(Items from a dataset)
------

(** * pico-touchscr-sdk: screen buffer, selective update, touch filter and
      calibration, embedded from the C sources.

    - [ili9341.c] / [ili9341.h] / [ili9341hw.h]: the two-plane screen buffer
      (1 bpp pixel plane of 32-bit words, one attribute byte per 8x8 block),
      its drawing primitives and the budgeted selective write.
    - [msp2807_touch.c]: the polling routine [CheckTouch] with its snap /
      exponential filter step.
    - [msp2807_calibration.c]: [CalculateCalibrationMat] and
      [TouchTransformCoords], in binary32 arithmetic.
    - the demo program: the generator [PRN32], [TestRandomLines],
      [TestRandomLabels] and the touch-drawing step of [main].

    C integers are modelled as [Z]; where the width matters the wrap-around
    is written out.  C arrays are lists indexed from 0. *)

From Stdlib Require Import ZArith Lia Bool List.
From Stdlib Require Import SpecFloat.
From stdpp Require Import base list.

Local Open Scope Z_scope.

(** * Part I: the embedding *)

(** ** Machine integers *)

Module CInt.

(** Two's-complement wrap of a value to a signed 32-bit [int]. *)
Definition wrap32 (z : Z) : Z := (z + 2 ^ 31) mod 2 ^ 32 - 2 ^ 31.

(** Wrap to an unsigned integer of [w] bits. *)
Definition wrapu (w z : Z) : Z := z mod 2 ^ w.

Definition INT_MIN : Z := - 2 ^ 31.
Definition INT_MAX : Z := 2 ^ 31 - 1.

(** A value of type [uint32_t]. *)
Definition word32 (w : Z) : Prop := 0 <= w < 2 ^ 32.

End CInt.

(** ** C arrays *)

Module CArray.

(** [p[i]] as an rvalue.  An index outside the object is undefined in C; the
    model reads 0 there. *)
Definition rd (l : list Z) (i : Z) : Z :=
  if i <? 0 then 0 else default 0 (l !! Z.to_nat i).

(** [p[i] = v].  A store outside the object is undefined in C; the model
    drops it. *)
Definition wr (l : list Z) (i v : Z) : list Z :=
  if i <? 0 then l else <[Z.to_nat i := v]> l.

(** The index set of [for (i = lo; i < hi; ++i)]. *)
Definition range (lo hi : Z) : list Z := seqZ lo (hi - lo).

(** Loops whose body may [return]: [Next] carries the state on, [Ret] leaves
    the function with a value. *)
Inductive flow (S R : Type) : Type :=
| Next (s : S)
| Ret (r : R) (s : S).
Arguments Next {S R} s.
Arguments Ret {S R} r s.

Fixpoint for_each {I S R : Type} (body : I -> S -> flow S R)
    (ixs : list I) (s : S) : flow S R :=
  match ixs with
  | [] => Next s
  | i :: rest =>
      match body i s with
      | Next s' => for_each body rest s'
      | Ret r s' => Ret r s'
      end
  end.

(** Loops without early exit. *)
Definition for_all {I S : Type} (body : I -> S -> S) (ixs : list I) (s : S)
    : S :=
  fold_left (fun acc i => body i acc) ixs s.

End CArray.

Import CInt CArray.

(** ** ili9341hw.h, ili9341.h: geometry, palette, bit macros, control block *)

Module Ili9341.

Definition ILI9341_CASET : Z := 0x2A.
Definition ILI9341_PASET : Z := 0x2B.
Definition ILI9341_RAMWR : Z := 0x2C.

Definition PIX_WIDTH : Z := 240.
Definition PIX_HEIGHT : Z := 320.
Definition PIX_BITCOUNT : Z := PIX_WIDTH * PIX_HEIGHT.
Definition PIX_W32COUNT : Z := PIX_BITCOUNT / 32.
Definition PIX_BYTE_STRIDE : Z := PIX_WIDTH / 8.
Definition TEXT_HEIGHT : Z := PIX_HEIGHT / 8.
Definition TEXT_WIDTH : Z := PIX_WIDTH / 8.
Definition TEXT_CHARCOUNT : Z := TEXT_HEIGHT * TEXT_WIDTH.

------

● **YOUR GOAL**: All that is wanted is an exact copy of the lines above from the one with "match body i s with" through the one with "fold_left (fun acc i => body i acc) ixs s.", with both ends included.

● **TASK RESULT**:
      match body i s with
      | Next s' => for_each body rest s'
      | Ret r s' => Ret r s'
      end
  end.

(** Loops without early exit. *)
Definition for_all {I S : Type} (body : I -> S -> S) (ixs : list I) (s : S)
    : S :=
  fold_left (fun acc i => body i acc) ixs s.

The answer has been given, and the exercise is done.